Huawei and Samsung lose High Court patent fight against Unwired Planet
Unwired Planet Inc. won the first in a series of London patent trials against Samsung Electronics Co. and Huawei Technologies Co. over technology used in mobile phones.
The interim judgment was passed by the UK Patents Court against as many as 8 parties including Samsung, Huawei, Google and its subsidiaries, and Ericsson earlier this year in July 2015.
Following a two-week trial in October, the court found that Unwired Planet holds a valid patent that is infringed by “wireless telecommunications networks which operate relevant LTE standard, and thus is essential to the LTE standard, known as 3GPP TS 36.322 release 8 version 8.8.0”, Unwired Planet said.
Unwired Planet is appealing that decision.
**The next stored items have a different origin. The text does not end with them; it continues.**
(** * cipher_four: a 16-bit substitution-permutation network

    A shallow embedding of [basic_spn.py].  Python integers are [Z]; the
    bit operators [>>], [<<], [&], [|], [^] are [Z.shiftr], [Z.shiftl],
    [Z.land], [Z.lor], [Z.lxor]; [%] with a positive modulus is [Z.modulo].
    A method that can raise returns a [result]; a method that reads or
    writes the instance, draws random numbers or prints runs in the monad
    [M] over a [world]. *)

From Stdlib Require Import ZArith List Bool String Lia.
Import ListNotations.
Local Open Scope Z_scope.

(** ** Python values, exceptions, results *)

(** What a block or a round key can be, as far as the code tells values
    apart: an [int]/[Integer]; an iterable binary representation (the digits
    of [ZZ(list(x), 2)], least significant first); or any other object, for
    which [list(x)] raises [TypeError].  For such an object [rxor] is its
    reflected [^] against an [int] when its type defines one (numpy's
    integers do), and [tyrepr] is what [type(x)] prints as. *)
Inductive pyval : Type :=
| PInt (z : Z)
| PBits (bits : list bool)
| PForeign (tyrepr : string) (rxor : option (Z -> Z)).

Inductive exn : Type :=
| ValueError                               (* "Value of the state ... is not allowed" *)
| IndexError                               (* list index out of range *)
| TypeError
| NotEnoughKeys (supplied : nat) (rounds : Z)  (* Exception("Not enough keys ...") *)
| NoKeyToDecrypt.                          (* Exception("You want to decrypt something without a key? ...") *)

Inductive result (A : Type) : Type :=
| Ok (a : A)
| Raise (e : exn).
Arguments Ok {A} a.
Arguments Raise {A} e.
The value of those patents remains uncertain because it depends on the outcome of lawsuits and negotiations with phone makers over fees Unwired Planet charges to use the technology.
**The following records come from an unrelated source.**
(** * Daily task organizer: the synchronization hook, its adapters and the
      components around it

    A shallow embedding of [src/hooks/useTodos.js], [src/services/api.js],
    [src/utils/env.js], [src/services/storage.js], [src/hooks/useTheme.js]
    and the handlers of the [App], [TodoInput] and [TodoItem] components,
    with the properties of the task list they maintain.

    - [JS]        the fragment of JavaScript values and string operations
                  the sources use (truthiness, [??], [||], [===], [String],
                  [trim], [toLowerCase], [includes], [split], object spread,
                  numerals in base 36);
    - [Env]       [readEnv], [getApiBase], [getDataMode], the feature flags
                  and the other getters;
    - [Api]       [buildUrl], [throwForResponse], [requestJson] and the four
                  CRUD calls;
    - [UseTodos]  [normalizeTodo], [filterAndSearch], the mount effect,
                  [withOptimistic] and the five mutations;
    - [Browser]   [window.localStorage];
    - [Storage]   [loadTodos], [saveTodos], [generateId];
    - [Theme]     the theme hook;
    - [Search]    the debounced search text;
    - [App], [TodoInput], [TodoItem]  the handlers of the components;
    - [Session]   the persisting effect and a reload.

    React state is threaded explicitly: a state setter is an update of the
    [state] record, an awaited call is run to completion before the next
    step, and the component stays mounted. *)

From stdpp Require Import gmap strings list fin_maps.
From Stdlib Require Import ZArith Ascii String DecimalString DecimalNat.

Set Warnings "-register-all".
#[local] Open Scope string_scope.
#[local] Open Scope Z_scope.

(* ===================================================================== *)
(** ** JavaScript values *)
(* ===================================================================== *)

Module JS.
Samsung said it was confident it had not infringed Unwired Planet’s patents and would “continue to take all necessary measures to prove that our products are built on our decades of research and development”. As a result of the MSA-related defenses Ericsson was also joined to the proceedings.
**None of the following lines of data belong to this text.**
(** X6. No operation of the store unregisters a queue: a name that is in
    the map stays in it through every sequence of operations, and each
    operation registers the name it is given. *)
Theorem queues_are_never_deleted (ops : list Op) (st : Store) (name : string) :
  (is_Some (st !! name) -> is_Some (run_ops ops st !! name)) /\
  (forall jobId upd,
     is_Some ((getQueue name st).2 !! name) /\
     is_Some (dequeueJob name jobId st !! name) /\
     is_Some ((updateJob name jobId upd st).2 !! name) /\
     is_Some ((hasJob name jobId st).2 !! name) /\
     is_Some ((getNextJob name st).2 !! name)).
Proof.
  split.
  - revert st. induction ops as [|op ops IH]; intros st Hreg; [done|].
    simpl. apply IH.
    destruct op; simpl.
    + rewrite addJob_eq. destruct (existsb _ _);
        apply lookup_insert_is_Some'; by right.
    + rewrite dequeueJob_eq. destruct (findIndex _ _);
        apply lookup_insert_is_Some'; by right.
    + rewrite updateJob_eq. destruct (findIndex _ _); cbn [snd];
        apply lookup_insert_is_Some'; by right.
    + rewrite getNextJob_eq. apply lookup_insert_is_Some'; by right.
    + rewrite hasJob_eq. apply lookup_insert_is_Some'; by right.
  - intros jobId upd.
    rewrite getQueue_eq, dequeueJob_eq, updateJob_eq, hasJob_eq, getNextJob_eq.
    cbn [snd]. repeat split.
    + rewrite lookup_insert_eq. eauto.
    + destruct (findIndex _ _); rewrite lookup_insert_eq; eauto.
    + destruct (findIndex _ _); cbn [snd]; rewrite lookup_insert_eq; eauto.
    + rewrite lookup_insert_eq. eauto.
    + rewrite lookup_insert_eq. eauto.
Qed.

End StoreOperations.

(** * Further properties of the processing pass *)

Lemma findIndex_le (q : list Job.t) (index k : nat) (job : Job.t) :
  q !! index = Some job ->
  findIndex (Job.has_id (Job.id job)) q = Some k ->
  (k <= index)%nat.
Proof.
  intros Hjob Hfind.
  destruct (findIndex_Some _ _ _ Hfind) as (_ & _ & _ & Hfirst).
  destruct (decide (k <= index)%nat) as [|Hgt]; [done|].
  specialize (Hfirst index job ltac:(lia) Hjob).
  unfold Job.has_id in Hfirst. by rewrite String.eqb_refl in Hfirst.
Qed.

Lemma drop_delete_le {A} (l : list A) (k index : nat) :
  (k <= index)%nat -> drop (S index) (delete k l) = drop (S (S index)) l.
Proof.
  revert k index. induction l as [|a l IH]; intros k index Hk; [done|].
  destruct k as [|k]; [done|].
  destruct index as [|index]; [lia|].
  cbn [delete list_delete drop]. apply IH. lia.
Qed.

Lemma sublist_drop_S {A} (l : list A) (n : nat) :
  sublist (drop (S n) l) (drop n l).
Proof.
  replace (S n) with (n + 1)%nat by lia. rewrite <- drop_drop.
  apply sublist_drop.
Qed.

Section PassBehaviour.

Context `{Remote}.

(** The part of the queue that lies after the index of a round is, after
    the round, a part of what it was before. *)
Lemma process_index_rest (index : nat) (s : Sys) (job : Job.t) :
  queue_of (queues s) ETA_LIDER_TASK !! index = Some job ->
  exists c s',
    process_index index s = (c, s') /\
    dispatched (trace s') = dispatched (trace s) ++ [job] /\
    sublist (drop (S index) (queue_of (queues s') ETA_LIDER_TASK))
            (drop (S index) (queue_of (queues s) ETA_LIDER_TASK)).
Proof.
  intros Hjob.
  set (q := queue_of (queues s) ETA_LIDER_TASK) in *.
  assert (Hdisp : forall e,
    dispatched (trace s ++ [EvDispatch job; e]) =
    dispatched (trace s) ++ dispatched [EvDispatch job; e]).
  { intros e. unfold dispatched. by rewrite omap_app. }
  assert (Hdeq : sublist
    (drop (S index)
       (queue_of (dequeueJob ETA_LIDER_TASK (Job.id job) (queues s))
          ETA_LIDER_TASK))
    (drop (S index) q)).
  { rewrite queue_after_dequeue. fold q.
    destruct (findIndex _ q) as [k|] eqn:Hfind; [|done].
    rewrite drop_delete_le by (by eapply findIndex_le).
    apply sublist_drop_S. }
  destruct (perform (request_of (Job.data job)) (world s))
    as [[message|] w'] eqn:Hperf.
  - rewrite (process_index_failure _ _ _ _ _ Hjob Hperf).
    eexists _, _. split; [reflexivity|].
    destruct (0 <? Job.retries job); cbn [queues trace].
    + split; [by rewrite Hdisp|].
      rewrite queue_after_retry. cbv zeta. fold q.
      assert (Hdec : alter Job.decrement index q !! index
                     = Some (Job.decrement job))
        by (by rewrite list_lookup_alter_eq, Hjob).
      destruct (findIndex _ (alter Job.decrement index q)) as [k|] eqn:Hfind.
      * assert (k <= index)%nat
          by (by apply (findIndex_le _ _ _ (Job.decrement job) Hdec)).
        rewrite !drop_alter_lt by lia. done.
      * rewrite drop_alter_lt by lia. done.
    + split; [by rewrite Hdisp|]. exact Hdeq.
  - rewrite (process_index_success _ _ _ _ Hjob Hperf). cbv zeta.
    eexists _, _. split; [reflexivity|]. cbn [queues trace].
    split; [by rewrite Hdisp|]. exact Hdeq.
Qed.

Lemma loop_dispatches_in_order (fuel index : nat) (s : Sys)
    (c : Completion unit) (s' : Sys) :
  loop fuel index s = Some (c, s') ->
  exists D,
    dispatched (trace s') = dispatched (trace s) ++ D /\
    sublist D (drop index (queue_of (queues s) ETA_LIDER_TASK)).
Proof.
  revert index s. induction fuel as [|fuel IH]; intros index s; simpl.
  - destruct (index <? _)%nat; [done|]. intros [= <- <-].
    exists []. split; [by rewrite app_nil_r|apply sublist_nil_l].
  - destruct (index <? _)%nat eqn:Hlt.
    2:{ intros [= <- <-]. exists [].
        split; [by rewrite app_nil_r|apply sublist_nil_l]. }
    apply Nat.ltb_lt in Hlt.
    destruct (lookup_lt_is_Some_2 _ _ Hlt) as [job Hjob].
    destruct (process_index_rest _ _ _ Hjob) as (c1 & s1 & -> & Hdisp & Hrest).
    rewrite (drop_S _ _ _ Hjob).
    destruct c1.
    + intros Hloop. destruct (IH _ _ Hloop) as (D & HD & Hsub).
      exists (job :: D). split.
      * rewrite HD, Hdisp, <- app_assoc. done.
      * apply sublist_skip. by etrans.
    + intros [= <- <-]. exists [job]. split; [done|].
      apply sublist_skip, sublist_nil_l.
Qed.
The judge said Unwired Planet had also sued Google, but that dispute had settled.
But a judge has ruled in favour of Unwired Planet after a hearing in a Patents Court – which is part of the High Court – in London.
The ruling covers the first of five United Kingdom infringement trials scheduled to occur through the summer of 2016.
Another trial is scheduled for October 2016 in which the English High Court will consider how to apply fair, reasonable and non-discriminatory (FRAND) licensing principles to the SEPs at issue in the series of cases.